Exercise goal:
Copy out every line in the entries below that includes "kMaxHeight".

Recorded data:
Lemma refilled_reads r data f :
  initial_offset_ r = 0 -> resyncing_ r = false -> eof_ r = false -> zlen data <= kBlockSize ->
  (zlen data < kBlockSize -> unread f = []) -> 0 <= last_record_offset_ r ->
  reads_from (refilled r data f) 0 (data ++ unread f) /\ reporter_ (refilled r data f) = reporter_ r /\
  (size (buffer_ (refilled r data f)) < kHeaderSize -> eof_ (refilled r data f) = true).
Proof.
  intros Hi Hr Heof Hle Hend Hlast. assert (H0 : in_block 0) by by unfold in_block, kBlockSize.
  unfold refilled. cbv zeta. destruct (Z.ltb_spec (zlen data) kBlockSize) as [Hlt|Hge].
  - split; [|by split]. split; cbn; [done|done|done|split; [by apply Hend|lia]|done|done].
  - split; [|split; [done|]]; [split; cbn; [done|done|done|rewrite Heof; left; lia|done|done]|].
    unfold size. cbn. unfold kBlockSize, kHeaderSize in *. lia.
Qed.

Lemma refill_ok n frag r p tail x :
  reads_from r p tail -> size (buffer_ r) < kHeaderSize -> eof_ r = false ->
  tail `prefix_of` pad p ++ x ->
  exists r' tail', read_physical (S n) frag r = read_physical n frag r' /\
    reads_from r' (start p) tail' /\ tail = pad p ++ tail' /\ tail' `prefix_of` x /\
    reporter_ r' = reporter_ r /\ (size (buffer_ r') < kHeaderSize -> eof_ r' = true).
Proof.
  intros Hrf Hsize Heof Hpre. destruct (buffer_is_pad _ _ _ _ Hrf Hsize Heof Hpre) as (-> & Hstart & Hx).
  destruct Hrf as [Hi Hr _ _ _ Hlast].
  destruct (read_ok kBlockSize (file_ r) ltac:(done)) as (f & E & Hf).
  destruct (block_read kBlockSize (unread (file_ r)) ltac:(done)) as [Hle Hend].
  rewrite <- Hf in Hend. destruct (refilled_reads r _ f Hi Hr Heof Hle Hend Hlast) as (Hrf & Hrep & Heof').
  rewrite Hf, take_drop in Hrf. rewrite Hstart.
  exists (refilled r (take (Z.to_nat kBlockSize) (unread (file_ r))) f), (unread (file_ r)).
  split; [exact (read_physical_refill n frag r _ f Hsize Heof E)|]. auto.
Qed.

(** Leaving out the trailer that was read before. *)
Lemma read_one_pad o r r1 q t s a b tail x :
  reporter_ r1 = reporter_ r -> read_one o r1 q t s b tail x -> read_one o r q t s (a ++ b) (a ++ tail) x.
Proof.
  intros Hrep [(r' & tail' & E & Hrf & -> & Hx & Hr)|(r' & frag & E & Hres & Hl & Hr)].
  - left. exists r', tail'. rewrite Hr, app_assoc. done.
  - right. exists r', frag. rewrite Hr, !zlen_app. split; [done|]. split; [done|]. split; [lia|done].
Qed.

(** At the end of the file less than a header is left. *)
Lemma read_eof n frag r p tail a q t s x :
  reads_from r p tail -> size (buffer_ r) < kHeaderSize -> eof_ r = true ->
  read_one (read_physical (S n) frag r) r q t s (a ++ physical t s) tail x.
Proof.
  intros [Hi Hr Ht He Hp Hlast] Hsize Heof. right. cbn [read_physical].
  rewrite (proj2 (Z.ltb_lt _ _) Hsize), Heof in *. do 2 eexists. split; [done|]. split; [done|]. split; [|done].
  destruct He as [Hu _]. rewrite <- Ht, Hu, app_nil_r, zlen_app, zlen_physical.
  pose proof (zlen_nonneg s). pose proof (zlen_nonneg a). unfold size in Hsize. lia.
Qed.
Lemma look_ok i r x : (i < kMaxHeight)%nat -> (0%nat :: levels i) !! r = Some x ->
  look compare_ key s x i =
    Ok (match levels i !! r with Some y => before s key y | None => false end, levels i !! r).
Proof.
  intros Hi Hx. unfold look. rewrite (wf_links _ _ Hwf i r x Hi Hx). cbn [obind].
  rewrite (KeyIsAfterNode_ok i); [done|]. intros y Hy. by eapply list_elem_of_lookup_2.
Qed.

(** Where a search stops on a level. *)
Lemma stop_splits i r x :
  (0%nat :: levels i) !! r = Some x -> before s key x = true ->
  (forall y, levels i !! r = Some y -> before s key y = false) -> splits s key (levels i) r.
Proof.
  intros Hx Hb Hn. pose proof (wf_sorted _ _ Hwf i) as Hs. split; apply Forall_lookup.
  - intros j z Hz. apply lookup_take_Some in Hz as [Hz Hj]. destruct r as [|r]; [lia|]. change (levels i !! r = Some x) in Hx.
    destruct (decide (j = r)) as [->|]; [congruence|].
    apply (before_mono s key z x); [|done]. by apply (sorted_lookup _ _ j r _ _ Hs); [| |lia].
  - intros j z Hz. rewrite lookup_drop in Hz.
    assert (Hlt : (r < length (levels i))%nat) by (apply lookup_lt_Some in Hz; lia).
    destruct (lookup_lt_is_Some_2 _ _ Hlt) as [y Hy]. specialize (Hn y Hy).
    destruct (decide (j = 0%nat)) as [->|]; [rewrite Nat.add_0_r in Hz; congruence|].
    destruct (before s key z) eqn:Ez; [|done].
    rewrite (before_mono s key y z) in Hn; [done| |done]. by apply (sorted_lookup _ _ r (r + j) _ _ Hs); [| |lia].
Qed.

(** What is still ahead of the search. *)
Definition ahead (f : nat -> bool) (x : nat) : list nat :=
  List.filter (fun y => f y &&
    match key_of s x, key_of s y with
    | Some a, Some b => match order a b with Lt => true | _ => false end
    | _, _ => true
    end) (levels 0%nat).

(** Going right on a level. *)
Definition right_of (x y : nat) : Prop := key_of s x = None \/ klt s x y.

Lemma ahead_right f x y : right_of x y -> y ∈ levels 0%nat -> f y = true ->
  (length (ahead f y) < length (ahead f x))%nat.
Proof.
  intros Hxy Hy Hf. destruct (wf_key _ _ Hwf 0%nat y Hy) as (b & Hkb & _).
  assert (Hlt : match key_of s x with Some a => order a b = Lt | None => True end).
  { destruct Hxy as [->|(a & b' & -> & Hb' & E)]; [done|congruence]. }
  apply (filter_shrinks _ _ _ y); [|done| |].
  - intros z. rewrite Hkb. destruct (f z); [|done]. cbn.
    destruct (key_of s x) as [a|]; [|done]. destruct (key_of s z) as [c|]; [|done].
    destruct (order b c) eqn:E; try done. by rewrite (order_lt_trans order a b c Hlt E).
  - rewrite Hf, Hkb. cbn. destruct (key_of s x) as [a|]; [|done]. by rewrite Hlt.
  - rewrite Hkb, Hf. cbn. by rewrite (order_refl order).
Qed.

Lemma level_right i r x y : (0%nat :: levels i) !! r = Some x -> levels i !! r = Some y -> right_of x y.
Proof.
  intros Hx Hy. destruct r as [|r]; [injection Hx as <-; left; apply head_key|]. right.
  change (levels i !! r = Some x) in Hx. apply (sorted_lookup _ _ r (S r) x y (wf_sorted _ _ Hwf i) Hx Hy). lia.
Qed.

Lemma ahead_moves f i r x y :
  (0%nat :: levels i) !! r = Some x -> levels i !! r = Some y -> f y = true ->
  (length (ahead f y) < length (ahead f x))%nat.
Proof.
  intros Hx Hy Hf. apply ahead_right; [by apply (level_right i r)| |done].
  apply (level_zero i). by eapply list_elem_of_lookup_2.
Qed.

(** The nodes a search found on the levels it went through. *)
Definition found_prev (level : nat) (prev prev' : list (option nat)) : Prop :=
  length prev' = length prev /\
  (forall j, (j <= level)%nat -> exists r, splits s key (levels j) r /\
     prev' !! j = Some ((0%nat :: levels j) !! r) /\ (r <= length (levels j))%nat) /\
  forall j, (level < j)%nat -> prev' !! j = prev !! j.

Lemma find_ge_ok fuel t level x prev :
  (level < kMaxHeight)%nat -> x ∈ 0%nat :: levels level -> before s key x = true ->
  (length (ahead (before s key) x) + level < fuel)%nat -> length prev = kMaxHeight ->
  exists r prev', find_ge compare_ fuel key (fun _ => s) t x level prev = Ok (levels 0%nat !! r, prev') /\
    splits s key (levels 0%nat) r /\ (r <= length (levels 0%nat))%nat /\ found_prev level prev prev'.
Proof.
  revert t level x prev. induction fuel as [|n IH]; intros t level x prev Hl Hx Hb Hfuel Hprev; [lia|].
  apply list_elem_of_lookup_1 in Hx as [r Hr]. cbn [find_ge]. rewrite (look_ok level r x Hl Hr). cbn [obind].
  destruct (match levels level !! r with Some y => before s key y | None => false end) eqn:Eafter.
  - destruct (levels level !! r) as [y|] eqn:Ey; [|done].
    pose proof (ahead_moves (before s key) level r x y Hr Ey Eafter).
    apply IH; [done| |done|lia|done]. apply elem_of_cons. right. by eapply list_elem_of_lookup_2.
  - assert (Hsp : splits s key (levels level) r).
    { apply (stop_splits level r x Hr Hb). intros y Hy. by rewrite Hy in Eafter. }
    assert (Hlen : (r <= length (levels level))%nat) by (apply lookup_lt_Some in Hr; simpl in Hr; lia).
    assert (Hput : <[level:=Some x]> prev !! level = Some ((0%nat :: levels level) !! r)).
    { rewrite list_lookup_insert_eq by (rewrite Hprev; lia). by rewrite Hr. }
    destruct level as [|level].
    + exists r, (<[0%nat:=Some x]> prev). split; [done|]. split; [done|]. split; [done|].
      split; [by rewrite length_insert|]. split.
      * intros j Hj. replace j with 0%nat by lia. by exists r.
      * intros j Hj. by rewrite list_lookup_insert_ne by lia.
    + destruct (IH (S t) level x (<[S level:=Some x]> prev)) as (r' & prev' & E & Hsp' & Hle' & Hlen' & Hlow & Hhigh);
        [lia|apply level_down; by eapply list_elem_of_lookup_2|done|lia|by rewrite length_insert|].
      exists r', prev'. split; [done|]. split; [done|]. split; [done|]. rewrite length_insert in Hlen'. split; [done|]. split.
      * intros j Hj. destruct (decide (j = S level)) as [->|]; [|apply Hlow; lia].
        exists r. rewrite Hhigh by lia. done.
      * intros j Hj. rewrite Hhigh by lia. by rewrite list_lookup_insert_ne by lia.
Qed.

Exercise answer:
Lemma look_ok i r x : (i < kMaxHeight)%nat -> (0%nat :: levels i) !! r = Some x ->
  (level < kMaxHeight)%nat -> x ∈ 0%nat :: levels level -> before s key x = true ->
  (length (ahead (before s key) x) + level < fuel)%nat -> length prev = kMaxHeight ->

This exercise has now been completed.